時間はあっという間に過ぎるというもので、エデンの事後処理部隊が駆けつけて研究所の修繕をしてる間に夕方になってしまい、そこでようやく事情徴収を受け終わった戦士一行は解放されました。
「あ~・・・ 疲れた。」
「同じ質問何回もしてきてたわね。」
「修業時代よりかはましでしょう。」
「お前らの修業時代ってどんなレベルだったんだ?」
研究所を出ると、出入り口に鈴音が待っていました。
「・・・ 終わったのか?」
「そんなことより俺に言う事があるだろ。お前、また魔道書を使ったな。
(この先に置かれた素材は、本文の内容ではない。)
(** [j] iterations in a row, no exit test in between. *)
Fixpoint iterate (j : nat) (st : St) : option St :=
  match j with
  | O => Some st
  | S j' => it ← body st; iterate j' it.1
  end.

(** Did a [break] fire at the end of iteration [j] (counted from 1)? *)
Definition breakAt (j : nat) (st : St) : option bool :=
  match j with
  | O => None
  | S j' => st' ← iterate j' st; it ← body st'; Some it.2
  end.

End While.

(** ** The iteration loops *)

Inductive Strategy := SingleWorker | MultiWorker.

Section Loop.
Context {V ThreadInfo FV : Type}.
Context `{!Scalar V, !Worker ThreadInfo, !RankServices V ThreadInfo FV}.

Abbreviation State := (LoopState V ThreadInfo).

(** Modelled from the spec: [threadInfosCrashedCount] (declared outside this
    file) is the number of workers whose failure flag is set: step 6 of the
    multi-worker loop stops if any worker's failure flag is set. *)
Definition threadInfosCrashedCount (ts : list ThreadInfo) : Z :=
  Z.of_nat (length (filter (λ t, crashed t = true) ts)).

Section Body.
Variables (s : Strategy) (ASYNC DEAD : bool).
Variables (a r c : ref) (f : list V) (xv : list nat) (xe vdeg : list K).
Variables (N : K) (P E : V) (EF : Z) (i n : K) (fv : FV) (fa : K → bool).

(** [(1-P)/N] *)
Definition plainTeleport : V := Vdiv (Vsub Vone P) (VofK N).

(** Line 45: [C0 = DEAD? pagerankTeleport(r, vdeg, P, N) : (1-P)/N]. *)
Definition seqC0 (st : State) : V :=
  if DEAD then pagerankTeleport (bufs st r) vdeg P N else plainTeleport.

(** Line 46 for a given [C0]: the propagator's new contents of [a] and of
    the descriptor behind [threads[0]].  Reading [threads[0]] of an empty
    vector is undefined. *)
Definition seqPropagate (C0 : V) (st : State) : option (list V * ThreadInfo) :=
  t0 ← threads st !! 0%nat;
  Some (pagerankCalculateRanks (bufs st a) (bufs st c) xv xe C0 i n t0 fv fa).

(** Lines 46-48 for a given [C0]: propagate into [a], rescale into [c],
    measure the error between [a] and [r]. *)
Definition seqUpdateWith (C0 : V) (st : State) : option (State * V) :=
  '(a', t0') ← seqPropagate C0 st;
  let h1 := <[a := a']> (bufs st) in
  let h2 := <[c := multiplyValuesW (h1 c) (h1 a) f i n]> h1 in
  let el := pagerankError (h2 a) (h2 r) EF i n in
  Some ({| bufs := h2; threads := <[0%nat := t0']> (threads st) |}, el).

(** Lines 45-48. *)
Definition seqUpdate (st : State) : option (State * V) :=
  seqUpdateWith (seqC0 st) st.

(** Line 49 (and 66): [if (!ASYNC) swap(a, r)]. *)
Definition exchange (st : State) : State :=
  if ASYNC then st
  else {| bufs := swap a r (bufs st); threads := threads st |}.

(** Lines 45-49: one sweep; the state it leaves and the error [el]. *)
Definition seqIteration (st : State) : option (State * V) :=
  '(st1, el) ← seqUpdate st; Some (exchange st1, el).

(** Line 51: [threads[0]->crashed]. *)
Definition seqCrashed (st : State) : option bool :=
  t0 ← threads st !! 0%nat; Some (crashed t0).

(** Lines 50-51: [if (el<E) break; if (threads[0]->crashed) break;]. *)
Definition seqStop (st : State) (el : V) : option bool :=
  if Vltb el E then Some true else seqCrashed st.
(** C4.  When the fetcher of source [i] throws, the run completes all
    the same, a log entry names the source (RemoteOK or WeWorkRemotely
    in [server.js], Remotive or Arbeitnow in [part_000]) and gives the
    reason, and the source adds no job: the run ends with the jobs it
    would have if the source had returned an empty list.  This holds in
    the standard
    and advanced runs of [server.js] (an advanced run needs a token to
    start, the one error outside the sources) and in every session of
    [part_000]. *)
Theorem C4_failed_source_is_isolated :
  (forall new_id clock m tok results i msg,
     m <> "advanced" -> i < 2 -> results i = Threw msg ->
     let run_with rs :=
       ServerJs.run_events (server_standard_schedule clock rs)
         (server_launch new_id (clock 0) m tok) in
     ServerJs.status (run_with results).2 = ServerJs.completed /\
     ServerJs.mkLog (clock (S i))
       (match i with 0 => "RemoteOK" | _ => "WeWorkRemotely" end +:+ " failed: " +:+ msg)
       ∈ ServerJs.logs (run_with results).2 /\
     ServerJs.jobs (run_with results).2
       = ServerJs.jobs (run_with (without_source i results)).2) /\
  (forall new_id clock tok results reply i msg,
     tok <> "" -> i < 2 -> results i = Threw msg ->
     let run_with rs :=
       ServerJs.run_events (server_advanced_schedule clock rs reply)
         (server_launch new_id (clock 0) "advanced" tok) in
     ServerJs.status (run_with results).2 = ServerJs.completed /\
     ServerJs.mkLog (clock (5 + i))
       (match i with 0 => "RemoteOK" | _ => "WeWorkRemotely" end +:+ " failed: " +:+ msg)
       ∈ ServerJs.logs (run_with results).2 /\
     ServerJs.jobs (run_with results).2
       = ServerJs.jobs (run_with (without_source i results)).2) /\
  (forall new_id clock req results reply i msg,
     i < 2 -> results i = Threw msg ->
     let run_with rs :=
       Part000.run_events (part_advanced_schedule clock rs reply)
         (Part000.start_session new_id (clock 0) req) in
     Part000.status (run_with results).2 = Part000.completed /\
     Part000.EvLog
       (match i with 0 => "Remotive" | _ => "Arbeitnow" end +:+ " crawl failed: " +:+ msg)
       ∈ Part000.body <$> Part000.events (run_with results).2 /\
     Part000.jobs (run_with results).2
       = Part000.jobs (run_with (without_source i results)).2).
Proof.
  split_and!.
  - intros new_id clock m tok results i msg Hm Hi Hthrew run_with.
    destruct (server_standard_run new_id clock m tok results Hm)
      as (_ & Hst & _ & _ & Hjobs & Hlogs).
    destruct (server_standard_run new_id clock m tok (without_source i results) Hm)
      as (_ & _ & _ & _ & Hjobs' & _).
    rewrite (server_pool_without_source i results msg Hthrew) in Hjobs'.
    fold (run_with results) in Hst, Hjobs, Hlogs.
    fold (run_with (without_source i results)) in Hjobs'.
    split_and!; [done| |congruence].
    rewrite Hlogs. clear -Hi Hthrew.
    destruct i as [|[|i]]; [| |lia]; rewrite Hthrew; cbn [server_source_line]; in_list.
  - intros new_id clock tok results reply i msg Htok Hi Hthrew run_with.
    destruct (server_advanced_summary new_id clock tok results reply Htok)
      as (_ & Hst & _ & Hjobs & Hl0 & Hl1).
    destruct (server_advanced_summary new_id clock tok (without_source i results) reply Htok)
      as (_ & _ & _ & Hjobs' & _).
    rewrite (server_pool_without_source i results msg Hthrew) in Hjobs'.
    fold (run_with results) in Hst, Hjobs, Hl0, Hl1.
    fold (run_with (without_source i results)) in Hjobs'.
    split_and!; [done| |congruence].
    destruct i as [|[|i]]; [| |lia]; rewrite Hthrew in *; cbn [server_source_line] in *;
      [exact Hl0|exact Hl1].
  - intros new_id clock req results reply i msg Hi Hthrew run_with.
    destruct (part_run_summary new_id clock req results reply)
      as (_ & Hst & _ & Hjobs & Hl0 & Hl1).
    destruct (part_run_summary new_id clock req (without_source i results) reply)
      as (_ & _ & _ & Hjobs' & _).
    rewrite (part_pool_without_source i results msg Hthrew) in Hjobs'.
    fold (run_with results) in Hst, Hjobs, Hl0, Hl1.
    fold (run_with (without_source i results)) in Hjobs'.
    split_and!; [done| |congruence].
    destruct i as [|[|i]]; [| |lia]; rewrite Hthrew in *; cbn [part_source_line] in *;
      [exact Hl0|exact Hl1].
Qed.

End ClaimC4.

(** C4: the statement is applied to a standard run whose second source
    answers 503. *)
Lemma C4_witness :
  let run_with rs :=
    ServerJs.run_events (H := ascii_runtime) (server_standard_schedule demo_clock rs)
      (server_launch (H := ascii_runtime) "run-1" (demo_clock 0) "standard" "") in
  ServerJs.status (run_with three_results).2 = ServerJs.completed /\
  ServerJs.mkLog (demo_clock 2) "WeWorkRemotely failed: WeWorkRemotely returned 503"
    ∈ ServerJs.logs (run_with three_results).2 /\
  ServerJs.jobs (run_with three_results).2
    = ServerJs.jobs (run_with (without_source 1 three_results)).2.
Proof.
  apply (proj1 (@C4_failed_source_is_isolated ascii_runtime)
           "run-1" demo_clock "standard" "" three_results 1 "WeWorkRemotely returned 503");
    [done|lia|reflexivity].
Defined.

Section ClaimC3.
Context `{JsRuntime}.

(** C3, as the code has it.  A failed ranking call never fails the run.
    In [part_000] the session completes with the first 30 deduplicated
    jobs, in their order, and a note "LLM ranking failed: ..." in the
    log event.  In [server.js] the run completes with the jobs of the
    crawl as they are (deduplicated and sorted by title, none dropped)
    and "LLM synthesis skipped: ..." as last log line. *)
Theorem C3_failed_ranking_keeps_the_crawl_result :
  (forall new_id clock tok results msg,
     tok <> "" ->
     let fin :=
       Part000.run_events
         (part_advanced_schedule clock results (Part000.LlmThrew msg))
         (Part000.start_session new_id (clock 0)
            (Part000.mkStartBody (Some true) (Some tok))) in
     Part000.status fin.2 = Part000.completed /\
     Part000.jobs fin.2 = take 30 (part_pool results) /\
     Part000.EvLog
       (String.concat " | " (Part000.graph_notes ++ ["LLM ranking failed: " +:+ msg]))
       ∈ Part000.body <$> Part000.events fin.2) /\
  (forall new_id clock tok results msg,
     tok <> "" -> server_pool results <> [] ->
     let fin :=
       ServerJs.run_events
         (server_advanced_schedule clock results (ServerJs.LlmThrew msg))
         (server_launch new_id (clock 0) "advanced" tok) in
     ServerJs.status fin.2 = ServerJs.completed /\
     ServerJs.jobs fin.2
       = js_sort ServerJs.by_title
           (ServerJs.dedupeJobs (got (results 0) ++ got (results 1))) /\
     length (ServerJs.jobs fin.2)
       = length (ServerJs.dedupeJobs (got (results 0) ++ got (results 1))) /\
     last (ServerJs.logs fin.2)
       = Some (ServerJs.mkLog (clock 7) ("LLM synthesis skipped: " +:+ msg))).
Proof.
  split.
  - intros new_id clock tok results msg Htok fin.
    destruct (part_advanced_run new_id clock tok results (Part000.LlmThrew msg) Htok)
      as (_ & Hst & _ & Hjobs & Hev).
    fold fin in Hst, Hjobs, Hev.
    split_and!; [done| |].
    + rewrite Hjobs. apply take_take_50_30.
    + rewrite Hev. clear. in_list.
  - intros new_id clock tok results msg Htok Hpool fin.
    destruct (server_advanced_run new_id clock tok results (ServerJs.LlmThrew msg) Htok Hpool)
      as (_ & Hst & _ & Hjobs & Hlogs).
    fold fin in Hst, Hjobs, Hlogs.
    split_and!; [done|done| |by rewrite Hlogs].
    rewrite Hjobs. apply js_sort_length.
Qed.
」
「それは・・・」
鈴音は後ろめたそうに目線をそらします。しかしフィフスも彼女の事情が分かっていたので、それ以上は攻めれませんでした。そこで話の話題を変えます。
「ハァ~・・・ 修理の終わった家に戻るそうだな。」
「う、うん・・・」
「このこと怒らない代わりに今から俺の言うことは聞け。」
彼のそのときの悪い目付きで笑い、圧のかかった言い回しに鈴音は身が震えます。大して隣のグレシアは呆れて見ていました。
「な、何だぞ!!?」
「と言うわけで、今日から日正家に住まわせていただきます、『ルーズ』です。以後よろしくお願いします、鈴音お嬢様。」
「よ、よろしく・・・ だぞ・・・」
てことでルーズは日正家の居候になりました。
<魔王国気まぐれ情報屋>
・フィフス達の修行の一環
一人に対して十人で質問し、それを正確に答えられるまで続ける。